━━ SUPPLIED INFORMATION ━━
(* ===== verification/TreeGet.v ===== *)
(** Looking up a key: what [LowerBound] and [Get] of [src/btree.cpp] return,
    and what the iterator they return reads. *)
From S2P Require Import Prelude Format Comparator State Memory FreeMap Pager PagerI PagerInst.
From S2P Require Import Node NodeWf NodeSpec Search BranchSpec Tx Iterator BTree NodeDb Tree TreeSearch.
From S2P Require Import Sample.

Implicit Types (d : DBImpl) (p q : Z) (nd : NodeData).

(** ** The iterator's accessors *)
Lemma entry_reads d nd (i : nat) e :
  leaf_ok d nd -> db_inv d -> entries d nd !! i = Some e ->
  key_at (Z.of_nat i) (nd, d) = Ok (e_key e) (nd, d) /\
  value_at (Z.of_nat i) (nd, d) = Ok (e_value e) (nd, d) /\
  IsBucket (Z.of_nat i) (nd, d) = Ok (e_bucket e) (nd, d).
Proof.
  intros Hok Hinv He. apply list_lookup_fmap_Some in He as (r & -> & Hr). split_and!.
  - rewrite (key_at_ok d nd i r Hok Hinv Hr). by rewrite (lo_leaf _ _ Hok).
  - by rewrite (value_at_ok d nd i r Hok Hinv Hr).
  - destruct (get_live_slot d nd i r Hok Hr) as (x & Hx & -> & Hlt).
    unfold IsBucket. run_step (data_ok nd d). rewrite bind_assert by (by apply Z.ltb_lt). by run_step Hx.
Qed.

(** An iterator on entry [e] of a leaf, and what reading through it gives. *)
Definition reads (it : BTreeIterator) d (e : entry) : Prop :=
  with_iterator it iter_key d = Ok (e_key e, it) d /\
  with_iterator it iter_value d = Ok (e_value e, it) d /\
  with_iterator it iter_is_bucket d = Ok (e_bucket e, it) d.

Lemma iterator_reads d bt p (n : nat) l st e :
  db_inv d -> db_used d p -> leaf_ok d (db_node d p) -> entries d (db_node d p) !! n = Some e ->
  st <> StInvalid -> reads (mkIter bt ((p, Z.of_nat n) :: l) st (Some p)) d e.
Proof.
  intros Hinv Hp Hok He Hst. set (it := mkIter _ _ _ _).
  destruct (entry_reads d (db_node d p) n e Hok Hinv He) as (Hk & Hv & Hb).
  assert (Hleaf : GetLeafNode (it, d) = Ok (p, Z.of_nat n) (it, d)).
  { unfold GetLeafNode. run_step (iter_ok it d).
    assert (Hend : iter_end it = false).
    { unfold iter_end, iter_eq, new_iterator. cbn. rewrite bool_decide_true by done. cbn.
      by rewrite bool_decide_false. }
    rewrite Hend. cbn. rewrite bool_decide_true by done. cbn.
    pose proof (node_is_leaf_ok d p Hinv Hp) as H. rewrite (lo_leaf _ _ Hok) in H.
    change (bind (on_db (node_is_leaf p)) (fun leaf => assertM leaf ;;; ret (p, Z.of_nat n)) (it, d) = Ok (p, Z.of_nat n) (it, d)).
    by run_step (on_db_ok _ it d _ _ H). }
  unfold reads, with_iterator, iter_key, iter_value, iter_is_bucket.
  rewrite !(bind_ok _ _ _ _ _ Hleaf). cbv beta iota.
  rewrite (on_db_ok _ it d _ _ (look_ok d p _ _ _ Hinv Hp Hk)).
  rewrite (on_db_ok _ it d _ _ (look_ok d p _ _ _ Hinv Hp Hv)).
  by rewrite (on_db_ok _ it d _ _ (look_ok d p _ _ _ Hinv Hp Hb)).
Qed.

(** ** A tree of the file: its root, its order and its height *)
Record tree_at (cmp : comparator) (key_ok : list byte -> Prop) d (bt : BTree) (t : tree) (h : nat) : Prop := {
  ta_cmp : opt_comparator (options d) = cmp;
  ta_inv : db_inv d;
  ta_rep : rep d t;
  ta_root : tree_root bt d = Ok (pg t) d;
  ta_shape : shape h t;
  ta_height : (h < 32)%nat;
  ta_items : items_ok cmp key_ok (trace t);
}.

(** The entry of a key in a list of entries. *)
Definition find_entry (key : list byte) (l : list entry) : option entry :=
  find (fun e => bool_decide (e_key e = key)) l.

Lemma find_entry_app key l1 l2 :
  find_entry key (l1 ++ l2) =
    match find_entry key l1 with Some e => Some e | None => find_entry key l2 end.
Proof. induction l1 as [|e l1 IH]; [done|]. cbn. by destruct (bool_decide (e_key e = key)). Qed.

Lemma find_entry_none key l : Forall (fun e => e_key e <> key) l -> find_entry key l = None.
Proof. induction 1 as [|e l He Hl IH]; [done|]. cbn. rewrite bool_decide_false; done. Qed.

Section get.
Context (cmp : comparator) (key_ok : list byte -> Prop) {HO : KeyOrder cmp key_ok}.
Context (bt : BTree) (key : list byte) (Hkey : key_ok key).

Lemma key_lt_irrefl k : key_ok k -> ~ key_lt cmp k k.
Proof. intros Hk Hlt. unfold key_lt in Hlt. by rewrite (proj2 (ko_eq k k Hk Hk) eq_refl) in Hlt. Qed.

Lemma LowerBound_ok d t h : tree_at cmp key_ok d bt t h ->
  exists fs p es n eq, landed cmp key t fs p es n eq /\ length fs = h /\
    LowerBound bt key d =
      Ok (mkIter bt ((p, Z.of_nat n) :: frame_stack fs) (level_status true eq n (length es)) (Some p)) d.
Proof.
  intros [Hcmp Hinv Hr Hroot Hsh Hh Hit].
  destruct (descend_ok cmp key_ok bt key Hkey d Hcmp Hinv t [] (S depth_fuel) (new_iterator bt) h)
    as (fs & p & es & n & eq & Hld & Hlf & Hrun); try done; try by constructor.
  { unfold depth_fuel, kStackSize. lia. }
  exists fs, p, es, n, eq. split; [done|]. split; [done|].
  unfold LowerBound, with_iterator. change (let* continue_ := Top key in
    if continue_ then descend depth_fuel key else ret tt) with (descend (S depth_fuel) key).
  unfold bind. by rewrite Hrun.
Qed.

(** The leaf a search lands on. *)
Lemma landed_leaf d t fs p es n eq :
  rep d t -> landed cmp key t fs p es n eq ->
  db_used d p /\ leaf_ok d (db_node d p) /\ entries d (db_node d p) = es.
Proof. intros Hr [Hpl _ _ _ _]. rewrite <- Hpl in Hr. exact (rep_plug d fs _ Hr). Qed.

Lemma items_entries_keys (P : list byte -> Prop) l :
  Forall (fun i => match i with Ent e => P (e_key e) | Sep _ => True end) l ->
  Forall (fun e => P (e_key e)) (items_entries l).
Proof. induction 1 as [|[k|e] l Hi Hl IH]; [constructor|done|by constructor]. Qed.

(** The entries of the tree, split where the search landed. *)
Lemma landed_split t fs p es n eq :
  items_ok cmp key_ok (trace t) -> landed cmp key t fs p es n eq ->
  contents t = (items_entries (left_of fs) ++ take n es) ++ (drop n es ++ items_entries (right_of fs)) /\
  Forall (fun e => key_lt cmp (e_key e) key) (items_entries (left_of fs) ++ take n es) /\
  Forall (fun e => ~ key_lt cmp (e_key e) key) (drop n es ++ items_entries (right_of fs)) /\
  Forall (fun e => e_key e <> key) (items_entries (right_of fs)) /\
  (eq = true <-> exists e, es !! n = Some e /\ e_key e = key) /\ (eq = false -> key ∉ e_key <$> es).
Proof.
  intros Hit [Hpl Hbal Hf Hl Hr]. subst t.
  rewrite (trace_plug fs _ Hbal) in Hit. pose proof Hit as Hit'.
  apply items_ok_app in Hit as [_ Hit]. apply items_ok_app in Hit as [Hit Hrk].
  destruct (leaf_keys_sorted cmp key_ok p es Hit) as [Hs Hk].
  destruct (found_split cmp key_ok _ key n eq Hs Hk Hkey Hf) as (_ & Hlo & _ & _ & Hno).
  assert (Hright : Forall (fun e => key_ok (e_key e) /\ key_lt cmp key (e_key e)) (items_entries (right_of fs))).
  { apply (items_entries_keys (fun k => key_ok k /\ key_lt cmp key k)).
    destruct Hrk as [_ Hrk]. apply Forall_forall. intros i Hi. rewrite Forall_forall in Hr, Hrk.
    specialize (Hr i Hi). specialize (Hrk i Hi). by destruct i. }
  split_and!.
  - unfold contents. rewrite (trace_plug fs _ Hbal), !items_entries_app. cbn [trace].
    rewrite items_entries_Ent. rewrite <- (take_drop n es) at 1. by rewrite <- !app_assoc.
  - apply Forall_app. split.
    + apply (items_entries_keys (fun k => key_lt cmp k key)).
      eapply Forall_impl; [exact Hl|]. by intros [k|e] [Hi|Hi].
    + rewrite <- fmap_take in Hlo. by apply Forall_fmap in Hlo.
  - apply Forall_app. split.
    + apply Forall_forall. intros e He. apply list_elem_of_lookup_1 in He as (j & Hj). rewrite lookup_drop in Hj.
      destruct Hf as (_ & Hf & _). assert (Hk' : (e_key <$> es) !! (n + j)%nat = Some (e_key e)) by (by rewrite list_lookup_fmap, Hj).
      intros Hlt. apply (Hf _ _ Hk') in Hlt. lia.
    + eapply Forall_impl; [exact Hright|]. cbn. intros e [He Hgt] Hlt.
      apply (key_lt_irrefl key Hkey). by apply (key_lt_trans cmp key_ok _ (e_key e)).
  - eapply Forall_impl; [exact Hright|]. cbn. intros e [He Hgt] E. rewrite E in Hgt. by apply (key_lt_irrefl key Hkey).
  - destruct Hf as (_ & _ & ->). rewrite list_lookup_fmap, fmap_Some. split; intros (e & ? & ?); eauto.
  - done.
Qed.

Lemma landed_bound t fs p es n eq : landed cmp key t fs p es n eq -> (n <= length es)%nat.
Proof. intros [_ _ (Hn & _) _ _]. by rewrite length_fmap in Hn. Qed.

(** Whether the search found the key. *)
Lemma landed_finds t fs p es n eq : items_ok cmp key_ok (trace t) -> landed cmp key t fs p es n eq ->
  is_Some (find_entry key (contents t)) <-> eq = true.
Proof.
  intros Hit Hld. destruct (landed_split t fs p es n eq Hit Hld) as (Hc & Hl & _ & Hne & Heq & Hno).
  rewrite Hc, find_entry_app, find_entry_none.
  2: { eapply Forall_impl; [exact Hl|]. cbn. intros e Hlt E. rewrite E in Hlt. by apply (key_lt_irrefl key Hkey). }
  destruct eq; [|split; [|done]].
  - destruct (proj1 Heq eq_refl) as (e & He & Hk). rewrite (drop_S _ _ _ He). cbn. rewrite bool_decide_true by done.
    split; [done|]. intros _. by eexists.
  - rewrite find_entry_none; [by intros [? ?]|]. apply Forall_app. split; [|done]. apply Forall_forall. intros e He E. apply (Hno eq_refl).
    rewrite <- E. apply list_elem_of_fmap_2. apply list_elem_of_lookup_1 in He as (j & Hj). rewrite lookup_drop in Hj. by eapply list_elem_of_lookup_2.
Qed.

(** C9: [LowerBound] lands in the one leaf whose separators enclose the key
    ([landed]), at the first of its entries not below the key: every entry of
    the tree before that place is below the key, no entry after it is.  When the
    leaf has an entry there, the iterator reads it, and has status [StEq] exactly
    when it has the key.  When all entries of the leaf are below the key, the
    iterator is [end()], although the next leaf may have greater ones; only in
    a leaf without entries it is not. *)
Theorem LowerBound_spec d t h : tree_at cmp key_ok d bt t h ->
  exists it fs p es n eq, LowerBound bt key d = Ok it d /\ landed cmp key t fs p es n eq /\ (n <= length es)%nat /\
    contents t = (items_entries (left_of fs) ++ take n es) ++ (drop n es ++ items_entries (right_of fs)) /\
    Forall (fun e => key_lt cmp (e_key e) key) (items_entries (left_of fs) ++ take n es) /\
    Forall (fun e => ~ key_lt cmp (e_key e) key) (drop n es ++ items_entries (right_of fs)) /\
    (it_status it = StEq <-> is_Some (find_entry key (contents t))) /\
    match es !! n with
    | Some e => iter_end it = false /\ reads it d e /\ (it_status it = StEq <-> e_key e = key)
    | None => iter_end it = negb (bool_decide (es = [])) /\ it_status it <> StEq
    end.
Proof.
  intros Hta. destruct (LowerBound_ok d t h Hta) as (fs & p & es & n & eq & Hld & _ & Hrun).
  destruct (landed_split t fs p es n eq (ta_items _ _ _ _ _ _ Hta) Hld) as (Hc & Hl & Hr & Hne & Heq & Hno).
  destruct (landed_leaf d t fs p es n eq (ta_rep _ _ _ _ _ _ Hta) Hld) as (Hp & Hok & Hes).
  pose proof (landed_bound _ _ _ _ _ _ Hld) as Hn. pose proof (landed_finds t fs p es n eq (ta_items _ _ _ _ _ _ Hta) Hld) as Hf.
  eexists _, fs, p, es, n, eq. split; [exact Hrun|]. split; [done|]. split; [done|]. split; [exact Hc|]. split; [done|]. split; [done|].
  set (st := level_status true eq n (length es)). cbn [it_status]. assert (Hst : st = StEq <-> eq = true).
  { unfold st, level_status. destruct eq; [done|]. by destruct (_ && _ && _). }
  rewrite Hst. split; [by rewrite Hf|]. destruct (es !! n) as [e|] eqn:He.
  - assert (Hni : st <> StInvalid).
    { unfold st, level_status. destruct eq; [done|]. apply lookup_lt_Some in He. by rewrite (proj2 (Nat.eqb_neq n (length es))) by lia. }
    split; [|split].
    + unfold iter_end, iter_eq, new_iterator. cbn. rewrite bool_decide_true by done. cbn. by rewrite bool_decide_false.
    + apply iterator_reads; try done; [apply Hta|by rewrite Hes].
    + rewrite Hst, Heq. split; [intros (e' & [= <-] & ?); done|]. intros Hk. by exists e.
  - assert (Hlen : n = length es) by (apply lookup_ge_None in He; lia). assert (Hef : eq = false).
    { destruct eq; [|done]. destruct (proj1 Heq eq_refl) as (e' & [=] & _). }
    split; [|by rewrite Hst, Hef]. unfold iter_end, iter_eq, new_iterator. cbn. rewrite bool_decide_true by done. cbn.
    unfold st, level_status. rewrite Hef, Hlen, Nat.eqb_refl. destruct es; done.
Qed.

Lemma Get_ok d t h : tree_at cmp key_ok d bt t h ->
  match find_entry key (contents t) with
  | Some e => exists it, Get bt key d = Ok it d /\ iter_end it = false /\ reads it d e
  | None => Get bt key d = Ok (tree_end bt) d
  end.
Proof.
  intros Hta. destruct (LowerBound_ok d t h Hta) as (fs & p & es & n & eq & Hld & _ & Hrun).
  destruct (landed_split t fs p es n eq (ta_items _ _ _ _ _ _ Hta) Hld) as (Hc & Hl & _ & Hne & Heq & Hno).
  destruct (landed_leaf d t fs p es n eq (ta_rep _ _ _ _ _ _ Hta) Hld) as (Hp & Hok & Hes).
  unfold Get. run_step Hrun. cbn [it_status]. rewrite Hc, find_entry_app.
  rewrite find_entry_none.
  2: { eapply Forall_impl; [exact Hl|]. cbn. intros e Hlt E. rewrite E in Hlt. by apply (key_lt_irrefl key Hkey). }
  destruct eq.
  - destruct (proj1 Heq eq_refl) as (e & He & Hk). rewrite (drop_S _ _ _ He). cbn [app find_entry find].
    rewrite bool_decide_true by done. eexists. split; [done|].
    rewrite (bool_decide_true (level_status _ _ _ _ = StEq)) by done. split.
    + unfold iter_end, iter_eq. cbn. rewrite bool_decide_true by done. done.
    + apply iterator_reads; try done; [apply Hta|by rewrite Hes].
  - rewrite find_entry_none.
    { rewrite bool_decide_false; [done|]. unfold level_status. by destruct (_ && _ && _). }
    apply Forall_app. split; [|done]. apply Forall_forall. intros e He E. apply (Hno eq_refl).
    rewrite <- E. apply list_elem_of_fmap_2.
    apply list_elem_of_lookup_1 in He as (j & Hj). rewrite lookup_drop in Hj. by eapply list_elem_of_lookup_2.
Qed.

(** C6: [Get] finds a key exactly when the tree has an entry for it: the
    iterator it returns reads that entry; otherwise it returns [end()]. *)
Theorem Get_spec d t h : tree_at cmp key_ok d bt t h ->
  match find_entry key (contents t) with
  | Some e => exists it, Get bt key d = Ok it d /\ iter_end it = false /\ reads it d e
  | None => Get bt key d = Ok (tree_end bt) d
  end.
Proof. exact (Get_ok d t h). Qed.
End get.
━━━
TASK DESCRIPTION: Reproduce exactly the lines of the records above from the one with "- rewrite find_entry_none;" to the one with "Hr & Hne & Heq & Hno).", both included, and leave out everything else.

SOLUTION TO THIS TASK:
  - rewrite find_entry_none; [by intros [? ?]|]. apply Forall_app. split; [|done]. apply Forall_forall. intros e He E. apply (Hno eq_refl).
    rewrite <- E. apply list_elem_of_fmap_2. apply list_elem_of_lookup_1 in He as (j & Hj). rewrite lookup_drop in Hj. by eapply list_elem_of_lookup_2.
Qed.

(** C9: [LowerBound] lands in the one leaf whose separators enclose the key
    ([landed]), at the first of its entries not below the key: every entry of
    the tree before that place is below the key, no entry after it is.  When the
    leaf has an entry there, the iterator reads it, and has status [StEq] exactly
    when it has the key.  When all entries of the leaf are below the key, the
    iterator is [end()], although the next leaf may have greater ones; only in
    a leaf without entries it is not. *)
Theorem LowerBound_spec d t h : tree_at cmp key_ok d bt t h ->
  exists it fs p es n eq, LowerBound bt key d = Ok it d /\ landed cmp key t fs p es n eq /\ (n <= length es)%nat /\
    contents t = (items_entries (left_of fs) ++ take n es) ++ (drop n es ++ items_entries (right_of fs)) /\
    Forall (fun e => key_lt cmp (e_key e) key) (items_entries (left_of fs) ++ take n es) /\
    Forall (fun e => ~ key_lt cmp (e_key e) key) (drop n es ++ items_entries (right_of fs)) /\
    (it_status it = StEq <-> is_Some (find_entry key (contents t))) /\
    match es !! n with
    | Some e => iter_end it = false /\ reads it d e /\ (it_status it = StEq <-> e_key e = key)
    | None => iter_end it = negb (bool_decide (es = [])) /\ it_status it <> StEq
    end.
Proof.
  intros Hta. destruct (LowerBound_ok d t h Hta) as (fs & p & es & n & eq & Hld & _ & Hrun).
  destruct (landed_split t fs p es n eq (ta_items _ _ _ _ _ _ Hta) Hld) as (Hc & Hl & Hr & Hne & Heq & Hno).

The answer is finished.